TASK OBJECTIVE: What lines in the following entries hold the word "with"? Copy each one.

LISTED ENTRIES:
Definition validate_transaction (now : u64) (t : Transaction) (current_block : u64) : BM unit :=
  c ← se_get;
  _ ← match multisig_signatures t with
      | Some sigs => match wallet_registry c with
                     | Some r => se_read (λ _, validate_multisig r t sigs)
                     | None => mret tt
                     end
      | None => se_read (λ _, signature_ok t current_block)
      end;
  _ ← se_read (λ _, check_fee t);
  _ ← se_read (λ _, check_data_size t);
  _ ← se_read (λ _, check_value t);
  _ ← se_read (λ _, check_total t);
  _ ← se_read (λ _, check_gas_max t);
  _ ← se_read (λ c, check_chain_id (bc_chain_id c) t);
  _ ← se_read (λ _, check_hash t);
  _ ← check_nonce t;
  _ ← check_spending now t;
  _ ← check_funds t;
  _ ← se_read (λ _, check_gas_zero t);
  se_read (λ c, check_evm_gas (evm_enabled c) t).

(** ** Execution *)

Definition max_number (d : BlocksData) : u64 :=
  foldr (λ b, Z.max (block_number (header b))) 0 (blocks d).

(** The EVM run of a transaction with data; [None] when it is not used. *)
Definition run_evm (now : u64) (t : Transaction) : BM (option TxReceipt) := λ c,
  if negb (bool_decide (data t = [])) && evm_enabled c then
    match evm_executor c with
    | None => (Ok None, c)
    | Some ex =>
        let ts := match last (blocks (blocks_data c)) with
                  | Some b => timestamp (header b)
                  | None => now
                  end in
        let '(r, (ex', db')) := evm_execute ex (database (ledger c)) t (max_number (blocks_data c)) ts in
        let c' := set_evm (Some ex')
                    (set_ledger (MkLedger db' (accounts (ledger c)) (verkle_state (ledger c))) c) in
        match r with
        | Err _ => (Err (Error.Evm "EVM execution error"), c')
        | Ok e =>
            if e_success e then
              let addr := if address_is_zero (to t) && negb (bool_decide (data t = []))
                             && (20 <=? length (e_output e))%nat
                          then Some (MkAddress (drop (length (e_output e) - 20) (e_output e)))
                          else None in
              (Ok (Some (MkReceipt true (e_gas_used e) (e_logs e) addr)), c')
            else (Err (Error.Evm "EVM execution failed"), c')
        end
    end
  else (Ok None, c).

RESULT:
  _ ← match multisig_signatures t with
      | Some sigs => match wallet_registry c with
(** The EVM run of a transaction with data; [None] when it is not used. *)
    match evm_executor c with
        let ts := match last (blocks (blocks_data c)) with
        match r with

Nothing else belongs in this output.